WHAT YOU WILL DO » The data must be given again in full, with no line altered.

RECORDS FOR PROCESSING »
(** C2.  When the fetch and the read succeed and the file holds an issue
    id other than 0 (a number, or a string [parseInt] reads as one) that
    is not the id of the fetched issue, the result is a failure with
    action [skipped] whose message names both ids, and the store handed
    back is the store handed in: nothing is written.  An id 0 on the file
    is not guarded, see [C2_zero_id_is_overwritten]. *)
Theorem C2_identity_guard (host : Host) (remote : Remote) (id : Z)
    (config : RedmineConfig) (options : SyncIssueOptions) (fs : FS)
    (issue : RedmineIssue) (existingFile : ParsedMarkdown) (e : Z) :
  getIssue remote id (defaults_include config) = Ok issue ->
  readMarkdownFile host fs (target_path host config options issue) = Ok existingFile ->
  id_on_file (pm_frontmatter existingFile) e ->
  e <> 0 ->
  e <> i_id issue ->
  syncIssue host remote id config options fs
  = ({| success := false;
        issueId := i_id issue;
        res_filename := target_name host config issue;
        action := skipped;
        message := u "File " ++ target_name host config issue
                     ++ u " contains issue " ++ Number_toString e
                     ++ u ", not " ++ Number_toString (i_id issue);
        changes := None |}, fs).
Proof.
  intros Hfetch Hread He%id_on_file_extracted H0 Hne. run_engine Hfetch Hread.
  rewrite He, (id_conflict_true _ _ H0 Hne). reflexivity.
Qed.

Lemma C2_identity_guard_witness :
  syncIssue Node.host (Sample.remote Sample.first) 42 Sample.config Sample.write
    Sample.foreign_fs
  = ({| success := false;
        issueId := 42;
        res_filename := u "42-fix-bug.md";
        action := skipped;
        message := u "File 42-fix-bug.md contains issue 5, not 42";
        changes := None |}, Sample.foreign_fs).
Proof.
  refine (C2_identity_guard Node.host (Sample.remote Sample.first) 42 Sample.config
            Sample.write Sample.foreign_fs Sample.first
            {| pm_frontmatter := [ (u "id", VNum 5) ]; pm_content := u "Other";
               pm_comments := None;
               pm_rawContent := u "---" ++ nl ++ u "id: 5" ++ nl ++ u "---" ++ nl
                                  ++ u "Other" |}
            5 _ _ _ _ _).
  - reflexivity.
  - by vm_compute.
  - reflexivity.
  - discriminate.
  - discriminate.
Defined.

RESPONSE TO THE EXERCISE »
(** C2.  When the fetch and the read succeed and the file holds an issue
    id other than 0 (a number, or a string [parseInt] reads as one) that
    is not the id of the fetched issue, the result is a failure with
    action [skipped] whose message names both ids, and the store handed
    back is the store handed in: nothing is written.  An id 0 on the file
    is not guarded, see [C2_zero_id_is_overwritten]. *)
Theorem C2_identity_guard (host : Host) (remote : Remote) (id : Z)
    (config : RedmineConfig) (options : SyncIssueOptions) (fs : FS)
    (issue : RedmineIssue) (existingFile : ParsedMarkdown) (e : Z) :
  getIssue remote id (defaults_include config) = Ok issue ->
  readMarkdownFile host fs (target_path host config options issue) = Ok existingFile ->
  id_on_file (pm_frontmatter existingFile) e ->
  e <> 0 ->
  e <> i_id issue ->
  syncIssue host remote id config options fs
  = ({| success := false;
        issueId := i_id issue;
        res_filename := target_name host config issue;
        action := skipped;
        message := u "File " ++ target_name host config issue
                     ++ u " contains issue " ++ Number_toString e
                     ++ u ", not " ++ Number_toString (i_id issue);
        changes := None |}, fs).
Proof.
  intros Hfetch Hread He%id_on_file_extracted H0 Hne. run_engine Hfetch Hread.
  rewrite He, (id_conflict_true _ _ H0 Hne). reflexivity.
Qed.

Lemma C2_identity_guard_witness :
  syncIssue Node.host (Sample.remote Sample.first) 42 Sample.config Sample.write
    Sample.foreign_fs
  = ({| success := false;
        issueId := 42;
        res_filename := u "42-fix-bug.md";
        action := skipped;
        message := u "File 42-fix-bug.md contains issue 5, not 42";
        changes := None |}, Sample.foreign_fs).
Proof.
  refine (C2_identity_guard Node.host (Sample.remote Sample.first) 42 Sample.config
            Sample.write Sample.foreign_fs Sample.first
            {| pm_frontmatter := [ (u "id", VNum 5) ]; pm_content := u "Other";
               pm_comments := None;
               pm_rawContent := u "---" ++ nl ++ u "id: 5" ++ nl ++ u "---" ++ nl
                                  ++ u "Other" |}
            5 _ _ _ _ _).
  - reflexivity.
  - by vm_compute.
  - reflexivity.
  - discriminate.
  - discriminate.
Defined.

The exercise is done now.